The response must be made up of the lines in the entries below that contain "fields".

Collected data entries
-------

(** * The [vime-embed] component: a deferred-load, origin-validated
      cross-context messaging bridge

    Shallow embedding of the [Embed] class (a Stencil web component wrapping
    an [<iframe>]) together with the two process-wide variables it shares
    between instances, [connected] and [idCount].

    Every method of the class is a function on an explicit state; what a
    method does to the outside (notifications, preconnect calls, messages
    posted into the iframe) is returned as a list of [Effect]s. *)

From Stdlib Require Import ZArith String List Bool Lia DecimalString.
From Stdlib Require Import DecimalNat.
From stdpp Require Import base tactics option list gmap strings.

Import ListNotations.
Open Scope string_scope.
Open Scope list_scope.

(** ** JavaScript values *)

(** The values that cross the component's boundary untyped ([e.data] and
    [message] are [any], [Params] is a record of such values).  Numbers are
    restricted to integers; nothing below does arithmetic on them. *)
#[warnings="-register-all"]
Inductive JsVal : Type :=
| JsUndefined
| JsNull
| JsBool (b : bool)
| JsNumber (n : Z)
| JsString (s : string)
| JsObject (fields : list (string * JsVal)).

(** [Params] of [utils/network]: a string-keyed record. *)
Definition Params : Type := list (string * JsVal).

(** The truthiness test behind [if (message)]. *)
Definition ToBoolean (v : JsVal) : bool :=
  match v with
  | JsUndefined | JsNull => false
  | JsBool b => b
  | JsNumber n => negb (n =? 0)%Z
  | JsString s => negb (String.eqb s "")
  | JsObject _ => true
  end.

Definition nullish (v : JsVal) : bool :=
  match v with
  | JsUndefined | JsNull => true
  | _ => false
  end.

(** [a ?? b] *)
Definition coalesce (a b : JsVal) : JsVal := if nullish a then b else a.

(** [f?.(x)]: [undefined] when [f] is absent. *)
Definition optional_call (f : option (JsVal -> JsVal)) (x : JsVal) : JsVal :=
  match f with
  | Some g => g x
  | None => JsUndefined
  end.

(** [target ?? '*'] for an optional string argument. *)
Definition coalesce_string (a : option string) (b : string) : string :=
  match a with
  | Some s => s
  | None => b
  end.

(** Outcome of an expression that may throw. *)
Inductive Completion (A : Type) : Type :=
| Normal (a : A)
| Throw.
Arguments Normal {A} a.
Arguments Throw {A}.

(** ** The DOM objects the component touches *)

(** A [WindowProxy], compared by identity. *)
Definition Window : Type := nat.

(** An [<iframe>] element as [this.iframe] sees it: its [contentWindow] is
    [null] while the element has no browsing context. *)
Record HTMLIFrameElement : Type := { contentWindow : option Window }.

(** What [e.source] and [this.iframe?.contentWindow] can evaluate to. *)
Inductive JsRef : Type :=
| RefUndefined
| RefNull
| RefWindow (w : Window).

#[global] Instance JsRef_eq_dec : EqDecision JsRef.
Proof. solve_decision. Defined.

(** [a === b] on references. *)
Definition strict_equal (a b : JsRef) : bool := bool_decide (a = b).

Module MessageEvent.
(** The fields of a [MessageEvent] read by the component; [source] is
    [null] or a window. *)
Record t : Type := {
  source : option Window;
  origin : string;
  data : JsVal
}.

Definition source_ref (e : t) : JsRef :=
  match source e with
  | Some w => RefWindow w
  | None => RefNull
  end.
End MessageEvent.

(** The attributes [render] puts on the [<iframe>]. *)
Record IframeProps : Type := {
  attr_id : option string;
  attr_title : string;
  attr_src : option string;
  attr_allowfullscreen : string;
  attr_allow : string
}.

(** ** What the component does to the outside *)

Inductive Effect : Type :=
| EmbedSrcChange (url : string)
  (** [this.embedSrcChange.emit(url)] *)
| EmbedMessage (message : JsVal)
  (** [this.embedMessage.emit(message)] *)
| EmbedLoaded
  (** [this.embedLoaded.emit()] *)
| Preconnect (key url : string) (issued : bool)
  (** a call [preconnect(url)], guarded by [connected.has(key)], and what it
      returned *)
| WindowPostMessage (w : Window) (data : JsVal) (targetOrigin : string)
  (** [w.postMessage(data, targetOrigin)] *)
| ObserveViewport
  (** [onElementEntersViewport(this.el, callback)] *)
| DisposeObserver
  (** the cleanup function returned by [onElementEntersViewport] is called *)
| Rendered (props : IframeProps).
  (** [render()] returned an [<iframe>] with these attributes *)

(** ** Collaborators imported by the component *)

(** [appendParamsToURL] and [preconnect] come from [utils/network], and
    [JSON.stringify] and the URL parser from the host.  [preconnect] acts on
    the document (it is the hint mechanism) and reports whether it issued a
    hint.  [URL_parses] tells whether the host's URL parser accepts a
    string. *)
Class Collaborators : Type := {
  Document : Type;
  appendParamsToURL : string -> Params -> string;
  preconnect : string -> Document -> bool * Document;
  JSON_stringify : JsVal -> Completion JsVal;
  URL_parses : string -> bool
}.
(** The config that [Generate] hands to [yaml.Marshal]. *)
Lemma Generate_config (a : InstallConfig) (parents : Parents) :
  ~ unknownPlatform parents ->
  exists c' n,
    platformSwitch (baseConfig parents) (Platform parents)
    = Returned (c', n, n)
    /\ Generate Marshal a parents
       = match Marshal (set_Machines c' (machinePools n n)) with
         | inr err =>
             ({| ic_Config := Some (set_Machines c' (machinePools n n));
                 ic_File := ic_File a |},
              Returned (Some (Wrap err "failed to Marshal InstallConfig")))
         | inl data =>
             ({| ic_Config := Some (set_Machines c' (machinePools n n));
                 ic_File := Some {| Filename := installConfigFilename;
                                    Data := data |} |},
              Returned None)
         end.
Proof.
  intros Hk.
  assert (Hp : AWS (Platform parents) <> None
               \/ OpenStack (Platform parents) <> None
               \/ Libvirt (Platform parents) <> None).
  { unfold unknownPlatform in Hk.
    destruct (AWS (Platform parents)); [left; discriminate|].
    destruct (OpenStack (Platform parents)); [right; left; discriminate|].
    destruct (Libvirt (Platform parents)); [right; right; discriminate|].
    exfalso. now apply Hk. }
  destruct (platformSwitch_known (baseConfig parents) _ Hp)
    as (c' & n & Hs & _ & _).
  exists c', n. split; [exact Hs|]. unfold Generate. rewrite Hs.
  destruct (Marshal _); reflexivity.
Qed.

-------

Exercise response:
| JsObject (fields : list (string * JsVal)).
(** The fields of a [MessageEvent] read by the component; [source] is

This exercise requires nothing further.